ERC panel choice is one of the highest-leverage decisions in the whole proposal, and one of the most poorly optimised by applicants. Pick the wrong panel and you are reviewed by experts who do not recognise the state of the art in your field — often the fastest route to a "B" or "C" score. This guide covers how to read panel scope descriptions, how to handle proposals that span panels, and when to use the secondary panel request.
Read the panel descriptor, not just the title
Each ERC panel has a published descriptor listing sub-topics and exemplar keywords. Before choosing, read the descriptor for your top two candidates side by side. The panel title can mislead — for example, "LS8 Environmental Biology, Ecology, and Evolution" covers microbial ecology and biogeochemistry, which a marine biologist might assume lives under "LS8" but actually maps better to "PE10 Earth System Science" depending on the specific question.

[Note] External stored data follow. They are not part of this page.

(** A name that is announced longer than what follows makes [deserialize] read
    outside the buffer: the length is checked only after the name was copied. *)
Theorem deserialize_overread id sz name fl :
  is_u64 id → name ≠ [] → Zlength name + 1 < sz < 2 ^ 32 - 20 →
  deserialize (le_bytes 4 1 ++ le_bytes 8 id ++ le_bytes 4 sz ++ name) fl = Fault OutOfBounds.
Proof.
  intros Hid Hname Hsz. set (buf := _ ++ _).
  assert (0 < Zlength name) by (destruct name; [done|simpl; lia]).
  assert (Zlength buf = 16 + Zlength name) as Hlen.
  { unfold buf. rewrite !length_app, !le_bytes_length. lia. }
  unfold deserialize. rewrite Hlen, (u32_small (16 + _)) by lia_ints.
  assert (load (c_str buf) 0 sizeof_uint = Done 1) as ->.
  { unfold c_str, buf. rewrite <-app_assoc. by apply (load_at [] 4). }
  cbn [obind]. unfold sizeof_uint, sizeof_extentid. rewrite decide_False by lia.
  change (Z.to_nat 1) with 1%nat. cbn [deserialize_loop]. unfold sizeof_uint, sizeof_extentid.
  assert (load (c_str buf) 4 8 = Done id) as ->.
  { unfold c_str, buf. rewrite <-!app_assoc. by apply (load_at (le_bytes 4 1) 8). }
  cbn [obind]. change (u32 (4 + 8)) with 12. rewrite decide_False by lia.
  assert (load (c_str buf) 12 4 = Done sz) as ->.
  { unfold c_str, buf. rewrite <-!app_assoc, (app_assoc (le_bytes 4 1)).
    apply (load_at _ 4); [by rewrite length_app, !le_bytes_length|lia_ints]. }
  cbn [obind]. change (u32 (12 + 4)) with 16. rewrite decide_False by lia.
  unfold mem_slice. rewrite bool_decide_eq_false_2; [done|].
  unfold c_str. rewrite length_app. simpl length. lia.
Qed.

Section theorems.
Context `{Heap} (hd : Z → req_header) {rnd count : Z} (v : rpcs extent_server).

(** C21. The store behind the RPC stubs: after any sequence of puts, [get] returns what
    was put last under the identifier, and NOENT when nothing was; the root
    directory, 1, is there from the start and empty.  The attributes of an extent
    are all zero whatever was put, its size too. *)
Theorem extent_store l :
  (∀ proc, req_header_ok (hd proc)) → extent_smain rnd count = Done v →
  Forall (λ e, is_u64 e.1 ∧ extent_fits e.2) l →
  ∃ w, put_all (extent_rpc hd v) extent_server_new l = Done w ∧
    ∀ id, is_u64 id → ∃ w1 b w2 a ret,
      ea_get (extent_rpc hd v) w id = Done (w1, b, ret) ∧
      ea_getattr (extent_rpc hd v) w id = Done (w2, a, ret) ∧
      match contents (es_data extent_server_new) l !! id with
      | Some b' => ret = OK ∧ b = b' ∧ a = attr_zero
      | None => ret = NOENT
      end.
Proof.
  intros Hhd Hv Hl.
  destruct (put_all_spec (ExtentLaws0 := extent_rpc_laws hd Hhd v Hv) (extent_rpc hd v) extent_server_new l
    extent_server_new_ok Hl) as (w&->&Hw&Hview).
  exists w. split; [done|]. intros id Hid.
  change (es_data w = contents (es_data extent_server_new) l) in Hview. rewrite <-Hview.
  destruct (get_law (ExtentLaws := extent_rpc_laws hd Hhd v Hv) w id Hw Hid) as (w1&b&Eg&_&_&Hb).
  destruct (getattr_law (ExtentLaws := extent_rpc_laws hd Hhd v Hv) w id Hw Hid) as (w2&a&Ea&_&_&Ha).
  exists w1, b, w2, a, (match es_data w !! id with Some _ => OK | None => NOENT end).
  split; [exact Eg|]. split; [exact Ea|]. simpl in Hb, Ha.
  destruct (es_data w !! id) as [b'|]; [|done]. split; [done|]. split; [by apply Hb|by apply Ha].
Qed.
End theorems.

(** ** Witnesses *)

#[local] Existing Instance zero_heap.

Definition sample_dir : filelist := [(2147483651, be32 7); (5, []); (6, be32 8)].

Lemma deserialize_serialize_witness : deserialize (serialize sample_dir) [] = Done (sample_dir, true).
Proof. apply (deserialize_serialize sample_dir []); [by repeat constructor|by vm_compute..]. Defined.

Lemma deserialize_last_unnamed_witness :
  ∃ fl', deserialize (serialize (sample_dir ++ [(9, [])])) [] = Done (fl', false).
Proof.
  apply deserialize_last_unnamed; [by repeat constructor|by vm_compute..].
Defined.

Lemma deserialize_sound_witness :
  ∃ l rest, sample_dir = [] ++ l ∧ serialize sample_dir ++ be32 3 = serialize l ++ rest ∧
    Forall (λ e, is_u64 e.1) l.
Proof. apply deserialize_sound; by vm_compute. Defined.

Lemma deserialize_overread_witness :
  deserialize (le_bytes 4 1 ++ le_bytes 8 5 ++ le_bytes 4 100 ++ be32 7) [] = Fault OutOfBounds.
Proof. apply deserialize_overread; by vm_compute. Defined.

Definition sample_header (proc : Z) : req_header := make_req_header 1 proc 3 4 0.

Lemma sample_header_ok proc : req_header_ok (sample_header proc).
Proof.
  split; [apply s32_range|]. split; [apply s32_range|]. split; [apply u32_range|].
  split; [apply u32_range|apply s32_range].
Qed.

The proxy question: who will review this?
The most useful heuristic: list 5 researchers whose work yours is in dialogue with. In which panels would those researchers most plausibly sit? If 4 of 5 sit in one panel, that is your primary. If they are split, you have a panel-crossing proposal and need to pick the panel with the stronger framing for your specific angle.
When to use a secondary panel request
For interdisciplinary proposals, you can suggest a secondary panel at submission. Use this. Panel chairs use secondary suggestions when assigning external reviewers — it is a real signal, not a formality. A well-chosen secondary panel gets your proposal in front of at least one reviewer with the missing domain expertise, which often means the difference between "interesting idea, hard to judge" and "excellent execution in a specific field."

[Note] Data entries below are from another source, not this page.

Lemma serve_acquire s lid :
  quiet s → INT_MIN ≤ nacquire s + 1 ≤ INT_MAX →
  serve s (RAcquire lid) =
  match _locks_m s !! lid with
  | Some (Some _) => Fault Deadlocked
  | _ => Done (set_nacquire (set_locks s (<[lid := Some 0%nat]> (_locks_m s))) (nacquire s + 1),
               nacquire s)
  end.
Proof.
  destruct s as [n m l w]. intros [Hm Hw] Hn. simpl in Hm, Hw, Hn. subst m w.
  unfold serve. cbn. unfold map_access. simpl. destruct (l !! lid) as [[o|]|] eqn:E; simpl.
  - unfold map_access. simpl. rewrite E. simpl. by rewrite E.
  - unfold map_access. simpl. rewrite E. simpl. rewrite E. simpl.
    rewrite int_result_Done by (unfold is_s32; lia). done.
  - unfold map_access. simpl. rewrite lookup_insert_eq. simpl. rewrite lookup_insert_eq. simpl.
    rewrite int_result_Done by (unfold is_s32; lia). simpl. by rewrite insert_insert_eq.
Qed.

Lemma serve_release s lid :
  quiet s → is_Some (_locks_m s !! lid) → INT_MIN ≤ nacquire s - 1 ≤ INT_MAX →
  serve s (RRelease lid) =
  Done (set_nacquire (set_locks s (<[lid := None]> (_locks_m s))) (nacquire s - 1), nacquire s).
Proof.
  destruct s as [n m l w]. intros [Hm Hw] [o E] Hn. simpl in Hm, Hw, Hn, E. subst m w.
  unfold serve. cbn. unfold map_access. simpl. rewrite E. simpl. rewrite E. simpl.
  rewrite int_result_Done by (unfold is_s32; lia). done.
Qed.

Lemma serve_stat s lid : serve s (RStat lid) = Done (s, nacquire s).
Proof. done. Qed.

Section rpc.
Context `{Heap} (hd : Z → req_header) (Hhd : ∀ proc, req_header_ok (hd proc)).
Context {rnd count : Z} (v : rpcs lock_server) (Hv : lock_smain rnd count = Done v).

Lemma lock_smain_procs :
  procs_ v !! rpc_acquire = Some (h1_fn lock_params c_int ls_acquire) ∧
  procs_ v !! rpc_release = Some (h1_fn lock_params c_int ls_release) ∧
  procs_ v !! rpc_stat = Some (h1_fn lock_params c_int ls_stat).
Proof.
  revert Hv. unfold lock_smain, rpcs_new.
  register.
  intros [= <-]. simpl.
  split_and!; find_proc.
Qed.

Common panel mistakes by domain
- •Computational biology: defaulting to LS panels when PE6 (Computer Science) has fewer applications and better reviewers for method-heavy work.
- •Biomedical engineering: picking PE8 when LS7 (Diagnostic Tools, Therapies, Public Health) is often the better fit for translational proposals.
- •Social science + data methods: under-using SH4 (Human Mind) or SH2 depending on whether the contribution is theoretical or empirical.
- •Neuroscience: LS5 covers neurobiology; SH4 covers cognition and behaviour — the exact framing of your research question determines which.
Check the success rate per panel in the most recent ERC statistics report. Some panels are structurally more competitive than others, which can inform strategy for borderline-fit proposals.